(* ===== verification/MpcCodec.v ===== *)
(** * The encrypted round codec of the signing protocol

    [crypto/threshold-ecdsa/src/transport/codec.rs]: one round's outgoing messages
    are packed into a single payload, the broadcast in the clear and every
    point-to-point message boxed to its recipient, under a key bound to the run, the
    round, the sender and the recipient.  bincode, ECDH, HKDF and the AEAD are
    interfaces; the randomness of a box is an argument. *)

From S2P Require Import Prelude.

Abbreviation bytes := (list Z) (only parsing).
Abbreviation PartyIndex := Z (only parsing).

Definition U32_MAX : Z := 2 ^ 32 - 1.
Definition P2P_SALT : string := "fedimint-threshold-ecdsa/round-p2p/v0".

(** bincode for one type of values. *)
Class Serde (A : Type) := {
  serde_encode : A -> option bytes;
  serde_decode : bytes -> option A;
}.
Class SerdeOk (A : Type) `{Serde A} : Prop :=
  serde_round_trip (a : A) b : serde_encode a = Some b -> serde_decode b = Some a.

(** secp256k1's keys and ECDH, HKDF-SHA256, and fedimint_aead, whose [encrypt] draws a
    nonce. *)
Class RoundCrypto := {
  PublicKey : Type;
  SecretKey : Type;
  AeadKey : Type;
  Nonce : Type;
  public_key : SecretKey -> PublicKey;
  serialize_pk : PublicKey -> bytes;
  from_slice : bytes -> option PublicKey;
  shared_secret : PublicKey -> SecretKey -> bytes;
  hkdf_derive : string -> bytes -> bytes -> AeadKey;
  aead_encrypt : AeadKey -> Nonce -> bytes -> bytes;
  aead_decrypt : AeadKey -> bytes -> option bytes;
}.

Class RoundCryptoOk `{RoundCrypto} : Prop := {
  from_slice_serialize pk : from_slice (serialize_pk pk) = Some pk;
  shared_secret_comm a b : shared_secret (public_key a) b = shared_secret (public_key b) a;
  decrypt_encrypt k nonce m : aead_decrypt k (aead_encrypt k nonce m) = Some m;
}.

(** Authenticated encryption and key derivation without the negligible chance of a
    forgery or a collision. *)
Class IdealAead `{RoundCrypto} : Prop := {
  decrypt_key k k' nonce m m' : aead_decrypt k' (aead_encrypt k nonce m) = Some m' -> k' = k;
  hkdf_derive_inj salt :: Inj2 (=) (=) (=) (hkdf_derive salt);
}.

(** [Option::transpose]. *)
Definition transpose {E A} (o : option (result E A)) : result E (option A) :=
  match o with
  | Some (Ok a) => Ok (Some a)
  | Some (Err e) => Err e
  | None => Ok None
  end.

(** The entries of a [BTreeMap] in the order it is iterated. *)
Definition key_le {A} (a b : PartyIndex * A) : Prop := a.1 <= b.1.
#[export] Instance key_le_dec {A} : RelDecision (@key_le A).
Proof. intros a b. unfold key_le. apply _. Defined.
Definition entries {A} (m : gmap PartyIndex A) : list (PartyIndex * A) :=
  merge_sort key_le (map_to_list m).

Lemma elem_of_entries {A} (m : gmap PartyIndex A) i x : (i, x) ∈ entries m <-> m !! i = Some x.
Proof. unfold entries. by rewrite merge_sort_Permutation, elem_of_map_to_list. Qed.

Lemma entries_nodup {A} (m : gmap PartyIndex A) : NoDup (entries m).*1.
Proof. unfold entries. rewrite merge_sort_Permutation. apply NoDup_fst_map_to_list. Qed.

Record EciesBox := mkEciesBox { ephemeral_pk : bytes; ciphertext : bytes }.
Record RoundPacket := mkRoundPacket {
  pkt_broadcast : option bytes;
  pkt_p2p : gmap PartyIndex EciesBox;
}.
Record OpenedRound (Msg : Type) := mkOpenedRound { broadcast : option Msg; p2p_to_me : option Msg }.
Arguments mkOpenedRound {Msg} _ _.
Arguments broadcast {Msg} _.
Arguments p2p_to_me {Msg} _.

Inductive CodecError :=
| SerializeFailed
| NoKeyFor (recipient : PartyIndex)
| DomainTooLong
| BadPacket (sender : PartyIndex)
| BadBroadcast (sender : PartyIndex)
| BadEphemeralKey
| DecryptFailed (sender : PartyIndex)
| BadP2p.

Section codec.
Context `{RoundCrypto} `{Serde RoundPacket}.

Record EncryptedRoundCodec := mkEncryptedRoundCodec {
  my_index : PartyIndex;
  my_secret : SecretKey;
  party_pubkeys : list PublicKey;
  domain : bytes;
}.

Definition aead_info (domain : bytes) (round : Z) (sender recipient : PartyIndex) : bytes :=
  be_bytes 4 (Z.of_nat (length domain)) ++ domain ++ be_bytes 8 round ++ be_bytes 2 sender
  ++ be_bytes 2 recipient.

Definition aead_key (shared domain : bytes) (round : Z) (sender recipient : PartyIndex)
    : result CodecError AeadKey :=
  if U32_MAX <? Z.of_nat (length domain) then Err DomainTooLong
  else Ok (hkdf_derive P2P_SALT shared (aead_info domain round sender recipient)).

Section messages.
Context {Msg : Type} `{Serde Msg}.

(** The box of one message, with its ephemeral key and nonce. *)
Definition seal_box (c : EncryptedRoundCodec) (round : Z) (coin : SecretKey * Nonce)
    (recipient : PartyIndex) (message : Msg) : result CodecError EciesBox :=
  recipient_pk ← ok_or (party_pubkeys c !! Z.to_nat recipient) (NoKeyFor recipient);
  let '(ephemeral_sk, nonce) := coin in
  let shared := shared_secret recipient_pk ephemeral_sk in
  key ← aead_key shared (domain c) round (my_index c) recipient;
  plaintext ← ok_or (serde_encode message) SerializeFailed;
  Ok (mkEciesBox (serialize_pk (public_key ephemeral_sk)) (aead_encrypt key nonce plaintext)).

(** The loop over the recipients, in the map's order. *)
Fixpoint seal_boxes (c : EncryptedRoundCodec) (round : Z) (coins : PartyIndex -> SecretKey * Nonce)
    (p2p : list (PartyIndex * Msg)) (boxes : gmap PartyIndex EciesBox)
    : result CodecError (gmap PartyIndex EciesBox) :=
  match p2p with
  | [] => Ok boxes
  | (recipient, message) :: p2p =>
      box ← seal_box c round (coins recipient) recipient message;
      seal_boxes c round coins p2p (<[recipient := box]> boxes)
  end.

(** [coins] gives the randomness of the box to each recipient. *)
Definition seal_round (c : EncryptedRoundCodec) (round : Z)
    (coins : PartyIndex -> SecretKey * Nonce) (broadcast : option Msg) (p2p : gmap PartyIndex Msg)
    : result CodecError bytes :=
  broadcast ← transpose ((fun m => ok_or (serde_encode m) SerializeFailed) <$> broadcast);
  boxes ← seal_boxes c round coins (entries p2p) ∅;
  ok_or (serde_encode (mkRoundPacket broadcast boxes)) SerializeFailed.

Definition open_box (c : EncryptedRoundCodec) (round : Z) (sender : PartyIndex) (box : EciesBox)
    : result CodecError Msg :=
  ephemeral_pk ← ok_or (from_slice (ephemeral_pk box)) BadEphemeralKey;
  let shared := shared_secret ephemeral_pk (my_secret c) in
  key ← aead_key shared (domain c) round sender (my_index c);
  plaintext ← ok_or (aead_decrypt key (ciphertext box)) (DecryptFailed sender);
  ok_or (serde_decode plaintext) BadP2p.

Definition open_round (c : EncryptedRoundCodec) (round : Z) (sender : PartyIndex) (payload : bytes)
    : result CodecError (OpenedRound Msg) :=
  packet ← ok_or (serde_decode payload) (BadPacket sender);
  broadcast ← transpose ((fun b => ok_or (serde_decode b) (BadBroadcast sender))
                           <$> pkt_broadcast packet);
  p2p_to_me ← transpose (open_box c round sender <$> pkt_p2p packet !! my_index c);
  Ok (mkOpenedRound broadcast p2p_to_me).
End messages.
End codec.

(** ** What is sealed is what is opened *)

Section round_trip.
Context `{RoundCryptoOk} `{SerdeOk RoundPacket} {Msg : Type} `{SerdeOk Msg}.

(** Party [a] runs the same execution as [b] and knows its public key. *)
Definition addresses (a b : EncryptedRoundCodec) : Prop :=
  domain a = domain b /\
  party_pubkeys a !! Z.to_nat (my_index b) = Some (public_key (my_secret b)).

Lemma open_seal_box a b round coin (m : Msg) box :
  addresses a b ->
  seal_box a round coin (my_index b) m = Ok box -> open_box b round (my_index a) box = Ok m.
Proof.
  intros [Hd Hpk] E. unfold seal_box in E. rewrite Hpk in E. destruct coin as [esk nonce].
  unfold aead_key in E. rewrite Hd in E. simpl in E.
  unfold open_box, aead_key. destruct (U32_MAX <? _) eqn:Hlen; [done|]. simpl in E |- *.
  destruct (serde_encode m) as [plain|] eqn:Em; simpl in E; [|done]. injection E as <-. simpl.
  rewrite from_slice_serialize. simpl. rewrite shared_secret_comm, decrypt_encrypt. simpl.
  by rewrite (serde_round_trip m plain Em).
Qed.

Lemma seal_boxes_spec a round coins (p2p : list (PartyIndex * Msg)) acc boxes :
  NoDup p2p.*1 -> seal_boxes a round coins p2p acc = Ok boxes ->
  (forall i, i ∉ p2p.*1 -> boxes !! i = acc !! i) /\
  (forall i m, (i, m) ∈ p2p -> exists box, boxes !! i = Some box /\
    seal_box a round (coins i) i m = Ok box).
Proof.
  revert acc. induction p2p as [|[i m] p2p IH]; intros acc Hnd E; simpl in *.
  { injection E as <-. split; [done|]. by intros i m Hin%elem_of_nil. }
  apply NoDup_cons in Hnd as [Hni Hnd].
  destruct (seal_box a round (coins i) i m) as [box|] eqn:Eb; simpl in E; [|done].
  apply IH in E as [Hother Hin]; [|done]. split.
  - intros j Hj. apply not_elem_of_cons in Hj as [Hne Hj]. rewrite Hother by done.
    by rewrite lookup_insert_ne.
  - intros j m' [[= -> ->]|Hj]%elem_of_cons; [|by apply Hin].
    exists box. split; [|done]. rewrite Hother by done. by rewrite lookup_insert_eq.
Qed.

(** Sealing fails for lack of a key, for a domain too long for its length prefix, or for
    a message bincode refuses, and for nothing else. *)
Lemma seal_boxes_total a round coins (p2p : list (PartyIndex * Msg)) acc :
  Z.of_nat (length (domain a)) <= U32_MAX -> (forall m : Msg, is_Some (serde_encode m)) ->
  Forall (fun '(i, _) => is_Some (party_pubkeys a !! Z.to_nat i)) p2p ->
  exists boxes, seal_boxes a round coins p2p acc = Ok boxes.
Proof.
  intros Hd Hm Hk. revert acc.
  induction Hk as [|[i m] p2p [pk Hpk] _ IH]; intros acc; simpl; [eauto|].
  unfold seal_box, aead_key. rewrite Hpk. destruct (coins i). simpl.
  rewrite (proj2 (Z.ltb_ge _ _)) by lia. simpl. destruct (Hm m) as [plain ->]. simpl. apply IH.
Qed.

Lemma seal_round_total a round coins (bc : option Msg) p2p :
  Z.of_nat (length (domain a)) <= U32_MAX -> (forall m : Msg, is_Some (serde_encode m)) ->
  (forall p : RoundPacket, is_Some (serde_encode p)) ->
  map_Forall (fun i _ => is_Some (party_pubkeys a !! Z.to_nat i)) p2p ->
  exists payload, seal_round a round coins bc p2p = Ok payload.
Proof.
  intros Hd Hm Hp Hk. unfold seal_round.
  assert (exists wire, transpose ((fun m => ok_or (serde_encode m) SerializeFailed) <$> bc)
    = Ok wire) as [wire ->].
  { destruct bc as [m|]; simpl; [|eauto]. destruct (Hm m) as [b ->]. simpl. eauto. }
  destruct (seal_boxes_total a round coins (entries p2p) ∅ Hd Hm) as [boxes Eb].
  { apply Forall_forall. intros [i m] Hi%elem_of_entries. by eapply Hk. }
  simpl. rewrite Eb. simpl. destruct (Hp (mkRoundPacket wire boxes)) as [payload ->]. simpl. eauto.
Qed.

(** A payload sealed by a party and opened by another of the same execution, in the
    same round and attributed to its sender, yields the sender's broadcast and exactly
    the message addressed to the receiver. *)
Lemma round_opens a b round coins (bc : option Msg) p2p payload :
  addresses a b -> seal_round a round coins bc p2p = Ok payload ->
  open_round b round (my_index a) payload = Ok (mkOpenedRound bc (p2p !! my_index b)).
Proof.
  intros Hab E. unfold seal_round in E.
  destruct (transpose _) as [wire|] eqn:Eb; simpl in E; [|done].
  destruct (seal_boxes _ _ _ _ _) as [boxes|] eqn:Es; simpl in E; [|done].
  destruct (serde_encode _) as [b0|] eqn:Ep; simpl in E; [|done]. injection E as <-.
  unfold open_round. rewrite (serde_round_trip _ _ Ep). simpl.
  assert (transpose ((fun b => ok_or (serde_decode b) (BadBroadcast (my_index a))) <$> wire)
    = Ok (E := CodecError) bc) as ->.
  { destruct bc as [m|]; simpl in Eb; [|by simplify_eq].
    destruct (serde_encode m) eqn:Em; simplify_eq/=. by rewrite (serde_round_trip _ _ Em). }
  apply seal_boxes_spec in Es as [Hother Hin]; [|apply entries_nodup]. simpl.
  destruct (p2p !! my_index b) as [m|] eqn:Hm.
  - destruct (Hin (my_index b) m) as (box & -> & Hbox); [by apply elem_of_entries|].
    simpl. by rewrite (open_seal_box _ _ _ _ _ _ Hab Hbox).
  - rewrite Hother; [by rewrite lookup_empty|].
    intros ([j m] & Hj & Hjm)%list_elem_of_fmap. simpl in Hj. subst.
    apply elem_of_entries in Hjm. congruence.
Qed.
End round_trip.

(** ** A box opens nowhere else *)

Section binding.
Context `{RoundCrypto} `{!IdealAead} `{Serde RoundPacket} {Msg : Type} `{SerdeOk Msg}.

Lemma aead_info_inj d round sender recipient d' round' sender' recipient' :
  Z.of_nat (length d) <= U32_MAX -> Z.of_nat (length d') <= U32_MAX ->
  is_u64 round -> is_u64 round' -> is_u16 sender -> is_u16 sender' ->
  is_u16 recipient -> is_u16 recipient' ->
  aead_info d round sender recipient = aead_info d' round' sender' recipient' ->
  d = d' /\ round = round' /\ sender = sender' /\ recipient = recipient'.
Proof.
  unfold_widths. unfold U32_MAX. intros ?? ?? ?? ?? E. unfold aead_info in E.
  apply app_inj_1 in E as [El E]; [|by rewrite !length_be_bytes].
  apply (be_bytes_inj 4) in El; [|change (256 ^ Z.of_nat 4) with (2 ^ 32); lia..].
  apply app_inj_1 in E as [-> E]; [|lia].
  apply app_inj_1 in E as [Er E]; [|by rewrite !length_be_bytes].
  apply (be_bytes_inj 8) in Er; [|change (256 ^ Z.of_nat 8) with (2 ^ 64); lia..].
  apply app_inj_1 in E as [Es E]; [|by rewrite !length_be_bytes].
  apply (be_bytes_inj 2) in Es; [|change (256 ^ Z.of_nat 2) with (2 ^ 16); lia..].
  apply (be_bytes_inj 2) in E; [|change (256 ^ Z.of_nat 2) with (2 ^ 16); lia..].
  done.
Qed.

(** A box opens only as what it was sealed for: if a party takes a message out of a
    box attributed to [sender] in [round'], then the box was sealed by that sender, to
    that party, in that round of the same execution.  No box can be replayed into
    another round or run, or passed off as another party's. *)
Theorem box_bound_to_context a b round round' coin recipient sender (m m' : Msg) box :
  is_u64 round -> is_u64 round' -> is_u16 (my_index a) -> is_u16 (my_index b) ->
  is_u16 recipient -> is_u16 sender ->
  seal_box a round coin recipient m = Ok box -> open_box b round' sender box = Ok m' ->
  sender = my_index a /\ recipient = my_index b /\ round' = round /\ domain b = domain a.
Proof.
  intros Hr Hr' Ha Hb Hrc Hs E O. unfold seal_box, aead_key in E. unfold open_box, aead_key in O.
  destruct (party_pubkeys a !! _) as [pk|]; simpl in E; [|done]. destruct coin as [esk nonce].
  destruct (U32_MAX <? Z.of_nat (length (domain a))) eqn:Hd; simpl in E; [done|].
  destruct (serde_encode m); simpl in E; [|done]. injection E as <-. simpl in O.
  destruct (from_slice _) as [epk|]; simpl in O; [|done].
  destruct (U32_MAX <? Z.of_nat (length (domain b))) eqn:Hd'; simpl in O; [done|].
  destruct (aead_decrypt _ _) eqn:Edec; simpl in O; [|done].
  apply decrypt_key, hkdf_derive_inj in Edec as [_ Hk]. zbool.
  apply aead_info_inj in Hk as (-> & -> & -> & ->); [done|lia|lia|done..].
Qed.
End binding.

• Assignment
What is needed is a verbatim copy of every line in the records above from the one containing "apply app_inj_1 in E as [-> E]; [|lia]." down to the one containing "is_u64 round -> is_u64 round' -> is_u16 (my_index", both included, and nothing more.

• Completed task
  apply app_inj_1 in E as [-> E]; [|lia].
  apply app_inj_1 in E as [Er E]; [|by rewrite !length_be_bytes].
  apply (be_bytes_inj 8) in Er; [|change (256 ^ Z.of_nat 8) with (2 ^ 64); lia..].
  apply app_inj_1 in E as [Es E]; [|by rewrite !length_be_bytes].
  apply (be_bytes_inj 2) in Es; [|change (256 ^ Z.of_nat 2) with (2 ^ 16); lia..].
  apply (be_bytes_inj 2) in E; [|change (256 ^ Z.of_nat 2) with (2 ^ 16); lia..].
  done.
Qed.

(** A box opens only as what it was sealed for: if a party takes a message out of a
    box attributed to [sender] in [round'], then the box was sealed by that sender, to
    that party, in that round of the same execution.  No box can be replayed into
    another round or run, or passed off as another party's. *)
Theorem box_bound_to_context a b round round' coin recipient sender (m m' : Msg) box :
  is_u64 round -> is_u64 round' -> is_u16 (my_index a) -> is_u16 (my_index b) ->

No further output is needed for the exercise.